As someone who has been living under a rock since reading about the OSI model back in ~ y2k and got out in 2025 reading about eBPF, please calibrate my (mis)understanding:
A linux-based router with a modern kernel could, in principle, see all traffic that goes through it as plaintext? Filter/route traffic selectively based on said content?
Well, as a “plain binary” I guess, but yes. Of course if the traffic is encrypted (e.g. https) the content isn’t super interesting. But you can also see all the metadata, all the other fun TCP flags, etc.
How come loop {}
passes for a panic handler? I thought that would not appease the verifier, as it does not terminate. Or is it simply pruned by the linker as the code does not panic anywhere?
But then panic=abort
is also specified in the compilation flags, how does that interact with defining a panic_handler
manually? Maybe I just don’t understand what the panic=abort
flag actually does.
It seems the gist is that std normally provides a panic_handler
that calls all of the remaining machinery, as configured (either unwind or abort generally). In case of no_std
, there is no panic_handler
so it must be provided, and the -C panic=
option affects both what the “std panic machinery” does, and also informs the codegen to be unwindable or not. The -C panic=
option itself has no effect on the panic_handler
directly.
This article goes over it quite nicely, although I am not sure if it is up to date. https://www.ralfj.de/blog/2019/11/25/how-to-panic-in-rust.html
Also the cargo profile panic=
option is distinct from the -C panic=
codegen option. However the cargo flag simply seems to cause -C panic=
to be passed to rustc. Not sure if it has any other effects.

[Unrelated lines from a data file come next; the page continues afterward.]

(** *** Provisioning *)
Lemma refines_provision hid img n :
  quiet n → well_keyed n → triple n (provision hid img) (λ _ n', nico_step n n').
Proof.
  intros Hq Hw. unfold provision. triple_run.
  destruct (dget (nc_hosts n) hid) as [h|] eqn:Hh; [|intros; by apply step_refl].
  triple_run. destruct (in_states _ _) eqn:Hs; [|intros; by apply step_refl]. known_state Hs.
  pose proof (Hw _ _ Hh) as Hid. triple_run.
  set (n1 := n <| nc_hosts ::= _ |>).
  assert (Hrest : ∀ ip,
    triple (n1 <| nc_hosts ::= λ d, dupd d hid (λ h, h <| h_host_ip := ip |>) |>)
      (_consume_failure hid "provision")
      (λ r n', match r with
               | Ok fail => triple n' (_new_job "provision" h fail) (λ _ n'', nico_step n n'')
               | Raised _ => nico_step n n'
               end)).
  { intros ip. set (n2 := n1 <| nc_hosts ::= _ |>). apply triple_consume.
    intros b flags _. set (n3 := n2 <| nc_fail_flags := flags |>).
    set (f := λ x : NicoHost, x <| h_state := HS_provisioning |> <| h_image_ref := Some img |>
                                <| h_host_ip := ip |>).
    assert (Hup : host_update hid h f (nc_hosts n) (nc_hosts n3)) by one_update.
    eapply triple_mono; [eapply (new_job_spec n3 "provision" h (f h))|].
    - by apply (quiet_jobs n).
    - by left.
    - rewrite Hid. apply Hup.
    - done.
    - intros r n4 (j & _ & Hj). eapply (step_of_job n n3); [done|done|exact Hup|done|done|exact Hj|].
      destruct b; apply move_same; cbn; try done; rewrite Hs; [apply provision_failed|apply provisioned]. }
  destruct (String.eqb (h_sku h) "cpu-epyc"); [|triple_run; apply Hrest].
  destruct (int_suffix (h_tray_id h)) as [idx|e]; [triple_run; apply Hrest|].
  triple_run. one_host; [by apply (quiet_jobs n)|].
  apply move_same; [rewrite Hs; apply provision_stuck|done..].
Qed.

(** *** Operations that leave every view alone *)
Definition same_views (n n' : FakeNico) : Prop :=
  nc_job_latency n' = nc_job_latency n ∧ nc_jobs n' = nc_jobs n ∧ (nc_seq n ≤ nc_seq n')%Z
  ∧ (dict_wf (nc_hosts n) → dict_wf (nc_hosts n')) ∧ ∀ k, hv n' k = hv n k.
#[export] Instance same_views_preorder : PreOrder same_views.
Proof.
  split; unfold same_views.
  - intros n. split_and!; try done; lia.
  - intros n1 n2 n3 (-> & -> & ? & ? & E1) (-> & -> & ? & ? & E2). split_and!; try done; try lia; auto.
    intros k. by rewrite E2.
Qed.
Definition on_nico (R : relation FakeNico) : relation World := λ w w', R (w_nico w) (w_nico w').
#[export] Instance on_nico_preorder R : PreOrder R → PreOrder (on_nico R).
Proof. intros [Hr Ht]. unfold on_nico. split; [by intros w|intros w1 w2 w3; apply Ht]. Qed.
Lemma views_emit a b c d e f : Steps (on_nico same_views) (emit a b c d e f).
Proof. intros w. unfold on_nico. reflexivity. Qed.
Lemma views_get {A} (f : FakeNico → A) : Steps (on_nico same_views) (n_get f).
Proof. intros w. unfold on_nico. reflexivity. Qed.
Lemma views_host_mut hid f :
  (∀ h, h_id (f h) = h_id h ∧ view_of (f h) = view_of h) → Steps (on_nico same_views) (host_mut hid f).
Proof.
  intros Hf w. unfold on_nico. cbn. split_and!; try done.
  - apply dict_wf_dupd.
  - intros k. unfold hv. cbn. rewrite dget_dupd. destruct (String.eqb_spec k hid) as [->|]; [|done].
    destruct (dget _ hid) as [h|]; [|done]. cbn. by destruct (Hf h) as [-> ->].
Qed.
Lemma views_upd f :
  (∀ n, nc_job_latency (f n) = nc_job_latency n ∧ nc_jobs (f n) = nc_jobs n
        ∧ (nc_seq n ≤ nc_seq (f n))%Z ∧ nc_hosts (f n) = nc_hosts n) →
  Steps (on_nico same_views) (upd_nico f).
Proof.
  intros Hf w. unfold on_nico. cbn. destruct (Hf (w_nico w)) as (E1 & E2 & E3 & E4).
  unfold same_views, hv. by rewrite E1, E2, E4.
Qed.
#[local] Hint Resolve views_emit views_get : steps.
#[local] Hint Extern 2 (Steps (on_nico same_views) (host_mut _ _)) =>
  apply views_host_mut; intros ?; split; reflexivity : steps.
#[local] Hint Extern 2 (Steps (on_nico same_views) (upd_nico _)) =>
  apply views_upd; intros ?; cbn; split_and!; solve [reflexivity|lia] : steps.
#[local] Hint Extern 2 (Steps (on_nico same_views) (seg_mut _ _)) =>
  apply views_upd; intros ?; cbn; split_and!; solve [reflexivity|lia] : steps.
Lemma views_seq : Steps (on_nico same_views) next_nico_seq.
Proof. unfold next_nico_seq. solve_steps. Qed.
Lemma views_host hid : Steps (on_nico same_views) (_host hid).
Proof. unfold _host. solve_steps. Qed.
#[local] Hint Resolve views_seq views_host : steps.
Lemma views_cordon hid r : Steps (on_nico same_views) (cordon hid r).
Proof. unfold cordon. solve_steps. Qed.
Lemma views_inject hid op : Steps (on_nico same_views) (inject_failure hid op).
Proof. unfold inject_failure. solve_steps. Qed.
Lemma views_sample l : Steps (on_nico same_views) (sample_host l).
Proof. unfold sample_host. solve_steps. Qed.
#[local] Hint Resolve views_sample : steps.
Lemma views_create_segment t v l c h al p : Steps (on_nico same_views) (create_segment t v l c h al p).
Proof. unfold create_segment, join_segment. solve_steps. Qed.
Lemma views_attach sg h p : Steps (on_nico same_views) (attach_hosts sg h p).
Proof. unfold attach_hosts, join_segment. solve_steps. Qed.
Lemma views_delete_segment sg : Steps (on_nico same_views) (delete_segment sg).
Proof. unfold delete_segment, leave_segment. solve_steps. Qed.
Lemma step_of_views {A} (m : IO A) n :
  Steps (on_nico same_views) m → quiet n → triple n m (λ _ n', nico_step n n').
Proof.
  intros Hm Hq w <-. destruct (Hm w) as (El & Ej & Hs & Hw & Hh).
  split; [by apply (quiet_jobs (w_nico w))|done|done|by left].
Qed.
(** Polling finds no job to finish. *)
Lemma refines_get_job jid n : quiet n → triple n (get_job jid) (λ _ n', nico_step n n').
Proof.
  intros Hq. unfold get_job. triple_run.
  destruct (dget (nc_jobs n) jid) as [j|] eqn:Hj; [|triple_run; by apply step_refl].
  triple_run. destruct (String.eqb_spec (j_state j) "running") as [E|_].
  - by destruct (proj2 Hq jid j Hj).
  - triple_run. by apply step_refl.
Qed.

The point about why loop {}
passes the verification still stands.
It says no macros, but isn’t asm!
a macro?
I guess you’re right but asm!
is a little bit special.
The BPF program needs to trap back into the kernel to do I/O anyway so no matter how you cut the cake someone somewhere needs to do the asm!
it’s just a question of whether or not it’s hidden from you behind a nice rust function.
I figured for the sake of example and explaining how to do it from scratch we should hide nothing
Not really: asm!
is a built-in pretending to be a macro. I don’t think a user could define a macro that does what it does exactly.